Thompson, who loves playing in Florida (she’s a native Floridian), truly enjoys the test that Pelican presents. She marveled at the course conditions considering Thursday had delivered a hurricane with winds to 75 mph in the area and pelting rains overnight. The course drained nicely, though the LPGA rules staff allowed players to lift, clean and replace balls in the fairway. It was about the only evidence that a big storm had blown through.
“I mean, even with five inches of rain it was in beautiful shape for us,” said Thompson, whose round included an eagle-3 at the par-5 seventh and one last birdie on the difficult 18th hole. “Of course, ball in hand, but they (Pelican’s maintenance staff) did everything that they could. You can definitely tell.”
Thompson, 27, won a Ladies European Tour event last month in New York, a 54-hole event that was part of the Aramco Series, but has not won on the LPGA in more than three years, dating to 2019, when she collected her 11th title. She wants to win again, and soon, but has been demonstrating restraint in her chase.
“Just staying patient, that's all golf is, just staying patient, positive,” she said. “I've been close a few times and hasn't worked out in my favor, so to be able to get that win and have the hard work pay off, that means the most to me, because I know how much I put into it.”
In fact, on her unexpected off-day on Thursday, when many of her peers were watching movies or gathering for long lunches, Thompson was in her room, finding it difficult to sit still. With the facility shut down at Pelican, Thompson worked out on her own, twice, doing jumping jacks and jumping squats in her room.
“I was definitely keeping busy,” Thompson said, “but just making sure I'm mentally staying there, and relaxing my body as well.”
The tone for good scoring was set early when Germany’s Gabsa, who went off in the first grouping off the 10th tee, shot 64. Others soon would join her, including Thompson, Carlota Ciganda, Hyo Joo Kim, and Tiffany Chan. There is a lot to play for this week with this being the penultimate week on the schedule – the final event for those outside the top 60. For Gabsa, who is 108th in the Race to CME Globe points table, she needs to sneak inside the top 100 to cement full LPGA playing privileges for next season.
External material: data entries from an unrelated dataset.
Lemma length_header_fits n : (Z.of_nat n <= UINT32_MAX)%Z -> Forall header_fits (length_header n).
Proof.
  intros Hn. unfold length_header. case_match; [|constructor]. constructor; [|constructor].
  pose proof (print_uint_digits (Z.of_nat n) ltac:(lia)) as Hd. pose proof (print_uint_length (Z.of_nat n)).
  split; [split; [done|split; [done|]]|split; [cbn [h_key]; repeat (apply Forall_cons_2; [discriminate|]); apply Forall_nil_2|split; [unfold HTTTP_MAX_KEY; simpl; lia|simpl h_value; unfold HTTTP_MAX_VALUE; lia]]].
  cbn [h_value]. unfold valid_field. apply forallb_forall. intros c Hc%list_elem_of_In. rewrite Forall_forall in Hd.
  specialize (Hd c Hc). unfold is_digit in Hd. apply andb_true_iff in Hd. apply orb_true_iff. left. apply andb_true_iff. lia.
Qed.

Lemma concat_length_ge hs : (length hs <= length (headers_text hs))%nat.
Proof.
  induction hs as [|h hs IH]; [done|]. unfold headers_text. cbn [map concat length]. fold (headers_text hs).
  unfold header_text. rewrite !length_app. simpl. lia.
Qed.

Lemma parse_tail_ok hs0 sd hs body n : hs0 = [] \/ (exists h, hs0 = [h] /\ ci_eq (h_key h) ($"Content-Length") = false) ->
  Forall header_fits (hs0 ++ keep sd hs) -> body_fits body n ->
  (length (hs0 ++ keep sd hs ++ length_header n) <= HTTTP_MAX_HEADERS)%nat ->
  parse_tail (headers_text (hs0 ++ keep sd hs ++ length_header n) ++ CRLF ++ body_bytes body n) =
  HOk (hs0 ++ keep sd hs ++ length_header n, body_view body n, n).
Proof.
  intros H0 HF [Hb Hu] Hn. unfold parse_tail. rewrite header_loop_ok.
  - cbn [hbind app]. rewrite app_assoc, header_get_app.
    2: { destruct H0 as [->|(h & -> & Hh)]; cbn [app htttp_header_get]; rewrite ?Hh; apply header_get_keep. }
    assert (Hlen : length (body_bytes body n) = n) by (unfold body_bytes; rewrite length_take; lia).
    unfold length_header, body_view. destruct (Nat.ltb_spec 0 n) as [Hpos|Hz].
    + cbn [htttp_header_get h_key h_value]. change (ci_eq ($"Content-Length") ($"Content-Length")) with true. cbv iota.
      rewrite parse_uint_print by lia. rewrite Hlen, Z.eqb_refl. cbn [negb].
      destruct (body_bytes body n) eqn:E; [simpl in Hlen; lia|done].
    + assert (n = 0)%nat as -> by lia. cbn. unfold body_bytes. by rewrite take_0.
  - rewrite app_assoc. apply Forall_app; split; [done|by apply length_header_fits].
  - pose proof (concat_length_ge (hs0 ++ keep sd hs ++ length_header n)). rewrite (length_app (headers_text _)). lia.
  - simpl. done.
Qed.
Timely, then, that she and her brother, Pascal, who is also her caddie, spent Thursday afternoon watching the new Star Wars series, “Andor.” As character Cassian Andor contemplates a massive prison break, he decides, even if unsuccessful, he’d prefer to die trying than not to try at all. In a roundabout way, Gabsa is following a similar philosophy as she tries to keep a card. All or nothing, and no holding back.
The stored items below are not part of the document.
(* ===== verification/Codec.v ===== *)
(** * The client codec: libballotclient/codec.c

    [bcl_request_t] and [bcl_response_t] (client.h) and their translation to
    and from HTTTP messages.  A body under construction is the list of bytes
    written so far; [None] is the C functions' -1. *)
From S2P Require Import Prelude CText Types Rows Htttp.

Module Codec.
Import Htttp.

Inductive bcl_op_t :=
  | BCL_JOIN | BCL_CAST | BCL_UPDATE | BCL_RESULTS | BCL_CHECK
  | BCL_CREATE | BCL_OPEN | BCL_CLOSE | BCL_PUBLISH
  | BCL_ADMIN_RESULTS | BCL_ADMIN_CHECK | BCL_ADMIN_NEXT_ID.

#[export] Instance bcl_op_eq_dec : EqDecision bcl_op_t.
Proof. solve_decision. Defined.

Record bcl_request_t := mkReq {
  cr_op : bcl_op_t;
  cr_cert_name : cstr;
  cr_election_id : cstr;
  cr_ballot : bb_ballot_t;
  cr_hash : cstr;
  cr_config : bb_config_t }.

Record bcl_response_t := mkResp {
  cp_status : bb_result_t;
  cp_election : bb_election_t;
  cp_has_prior_ballot : Z;
  cp_prior_ballot_version : Z;
  cp_receipt : bb_receipt_t;
  cp_tally : list Z;
  cp_option_count : Z;
  cp_options : list cstr;
  cp_hashes : list bb_ballot_hash_t;
  cp_hash_count : Z;
  cp_found : Z;
  cp_found_option : Z;
  cp_found_option_name : cstr }.

Definition zero_req (op : bcl_op_t) : bcl_request_t := mkReq op [] [] zero_ballot [] zero_config.

Definition zero_resp : bcl_response_t :=
  mkResp BB_OK zero_election 0 0 zero_receipt zero_tally 0 no_options
    (replicate BB_MAX_VOTERS zero_row) 0 0 0 [].

(** ** Names *)

Definition OP_NAMES : list (bcl_op_t * cstr) :=
  [(BCL_JOIN, $"JOIN"); (BCL_CAST, $"CAST"); (BCL_UPDATE, $"UPDATE");
   (BCL_RESULTS, $"RESULTS"); (BCL_CHECK, $"CHECK"); (BCL_CREATE, $"CREATE");
   (BCL_OPEN, $"OPEN"); (BCL_CLOSE, $"CLOSE"); (BCL_PUBLISH, $"PUBLISH");
   (BCL_ADMIN_RESULTS, $"ADMIN_RESULTS");
   (BCL_ADMIN_CHECK, $"ADMIN_CHECK");
   (BCL_ADMIN_NEXT_ID, $"ADMIN_NEXT_ID")].

(** The two linear searches every table is read with. *)
Fixpoint name_of {A} `{EqDecision A} (table : list (A * cstr)) (a : A) : option cstr :=
  match table with
  | [] => None
  | (b, name) :: table' => if decide (b = a) then Some name else name_of table' a
  end.

Fixpoint of_name {A} (table : list (A * cstr)) (s : cstr) : option A :=
  match table with
  | [] => None
  | (a, name) :: table' => if streq name s then Some a else of_name table' s
  end.

Definition method_from_op (op : bcl_op_t) : option cstr := name_of OP_NAMES op.
Definition op_from_method (m : cstr) : option bcl_op_t := of_name OP_NAMES m.

Definition RESULT_NAMES : list (bb_result_t * cstr) :=
  [(BB_OK, $"BB_OK");
   (BB_ERR_CONFIG_TITLE, $"BB_ERR_CONFIG_TITLE");
   (BB_ERR_CONFIG_OPTIONS, $"BB_ERR_CONFIG_OPTIONS");
   (BB_ERR_CONFIG_TIME, $"BB_ERR_CONFIG_TIME");
   (BB_ERR_CONFIG_ID_TAKEN, $"BB_ERR_CONFIG_ID_TAKEN");
   (BB_ERR_ILLEGAL_TRANSITION, $"BB_ERR_ILLEGAL_TRANSITION");
   (BB_ERR_NOT_OPEN, $"BB_ERR_NOT_OPEN");
   (BB_ERR_CLOSED, $"BB_ERR_CLOSED");
   (BB_ERR_NOT_PUBLISHED, $"BB_ERR_NOT_PUBLISHED");
   (BB_ERR_NOT_ELIGIBLE, $"BB_ERR_NOT_ELIGIBLE");
   (BB_ERR_CERT_INVALID, $"BB_ERR_CERT_INVALID");
   (BB_ERR_CERT_EXPIRED, $"BB_ERR_CERT_EXPIRED");
   (BB_ERR_BAD_OPTION, $"BB_ERR_BAD_OPTION");
   (BB_ERR_REPLAY, $"BB_ERR_REPLAY");
   (BB_ERR_DECRYPT, $"BB_ERR_DECRYPT");
   (BB_ERR_NOT_FOUND, $"BB_ERR_NOT_FOUND");
   (BB_ERR_NOT_JOINED, $"BB_ERR_NOT_JOINED");
   (BB_ERR_DB, $"BB_ERR_DB");
   (BB_ERR_NOT_IMPLEMENTED, $"BB_ERR_NOT_IMPLEMENTED")].

Definition name_from_result (r : bb_result_t) : option cstr := name_of RESULT_NAMES r.
Definition result_from_name (s : cstr) : option bb_result_t := of_name RESULT_NAMES s.

Definition STATE_NAMES : list (bb_state_t * cstr) :=
  [(BB_STATE_DRAFT, $"DRAFT"); (BB_STATE_OPEN, $"OPEN"); (BB_STATE_CLOSED, $"CLOSED");
   (BB_STATE_PUBLISHED, $"PUBLISHED")].

Definition state_from_name (s : cstr) : option bb_state_t := of_name STATE_NAMES s.

(** ** Hex *)

Definition hex_char (n : Z) : ascii :=
  default NUL (($"0123456789abcdef") !! Z.to_nat n).

(** [in] is the [in_len] bytes the source reads. *)
Definition hex_encode (bytes : list ascii) (out_cap : nat) : option cstr :=
  if (out_cap <? length bytes * 2 + 1)%nat then None
  else Some (concat (map (fun c => [hex_char (Z.shiftr (code c) 4); hex_char (Z.land (code c) 15)]) bytes)).

Definition hex_nibble (c : ascii) : option Z :=
  (if (48 <=? code c) && (code c <=? 57) then Some (code c - 48)
   else if (97 <=? code c) && (code c <=? 102) then Some (code c - 97 + 10)
   else if (65 <=? code c) && (code c <=? 70) then Some (code c - 65 + 10)
   else None)%Z.

(** The bytes written to [out], and whether every digit was one: a bad digit
    stops the loop with the earlier bytes already stored. *)
Fixpoint hex_pairs (s : cstr) : list ascii * bool :=
  match s with
  | h :: l :: s' =>
    match hex_nibble h, hex_nibble l with
    | Some hi, Some lo =>
      let '(bytes, ok) := hex_pairs s' in
      (ascii_of_N (Z.to_N (u8 (Z.lor (Z.shiftl hi 4) lo))) :: bytes, ok)
    | _, _ => ([], false)
    end
  | _ => ([], true)
  end.

Definition hex_decode (hex : cstr) (out_cap : nat) : list ascii * bool :=
  if negb (length hex mod 2 =? 0)%nat then ([], false)
  else if (out_cap <? length hex / 2)%nat then ([], false)
  else hex_pairs hex.

(** ** The body writer *)

Definition CODEC_BODY_MAX : nat := Z.to_nat 8192.

(** A CR anywhere, or an LF before the last byte. *)
Fixpoint breaks_line (text : cstr) : bool :=
  match text with
  | [] => false
  | c :: text' => ceqb c CR || (ceqb c LF && negb (bool_decide (text' = []))) || breaks_line text'
  end.

(** [text] is what the format expands to. *)
Definition body_append (text body : cstr) : option cstr :=
  if (CODEC_BODY_MAX - length body <=? length text)%nat then None
  else if breaks_line text then None
  else Some (body ++ text).

(** A run of [body_append] calls, each returning -1 at once if it fails. *)
Fixpoint body_append_all (texts : list cstr) (body : cstr) : option cstr :=
  match texts with
  | [] => Some body
  | t :: texts' => body' ← body_append t body; body_append_all texts' body'
  end.

(** ["key=%s\n"] *)
Definition line (key val : cstr) : cstr := key ++ "="%char :: val ++ [LF].

(** ** The body reader *)

Definition EQ : ascii := "="%char.

(** The lines of the body; the last may lack its LF. *)
Fixpoint split_lines (body : list ascii) : list (list ascii) :=
  match body with
  | [] => []
  | c :: body' =>
    if ceqb c LF then [] :: split_lines body'
    else match split_lines body', body' with
    | l :: ls, _ :: _ => (c :: l) :: ls
    | _, _ => [[c]]
    end
  end.

Definition strip_cr (l : list ascii) : list ascii :=
  match last l with
  | Some c => if ceqb c CR then take (length l - 1) l else l
  | None => l
  end.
“We can just play as aggressive as we want to – there is no failing,” said Gabsa, who would head to the second stage of qualifying if she finishes outside the top 100. “Just go for pins, and if it works out, it works out.”
Nelly Korda, defending champion at the Pelican, played later in the day and opened with 66. Lydia Ko, currently with a one-point lead over Minjee Lee in the Rolex Player of the Year standings, and the LPGA’s leader in scoring average, shot 68. Among those players competing in Friday’s afternoon wave, Gaby Lopez, Allisen Corpuz, Pauline Roussin, Yaeeun Hong and Jasmine Suwannapura shot 65s to match Lizette Salas, who shot 65 earlier in the day.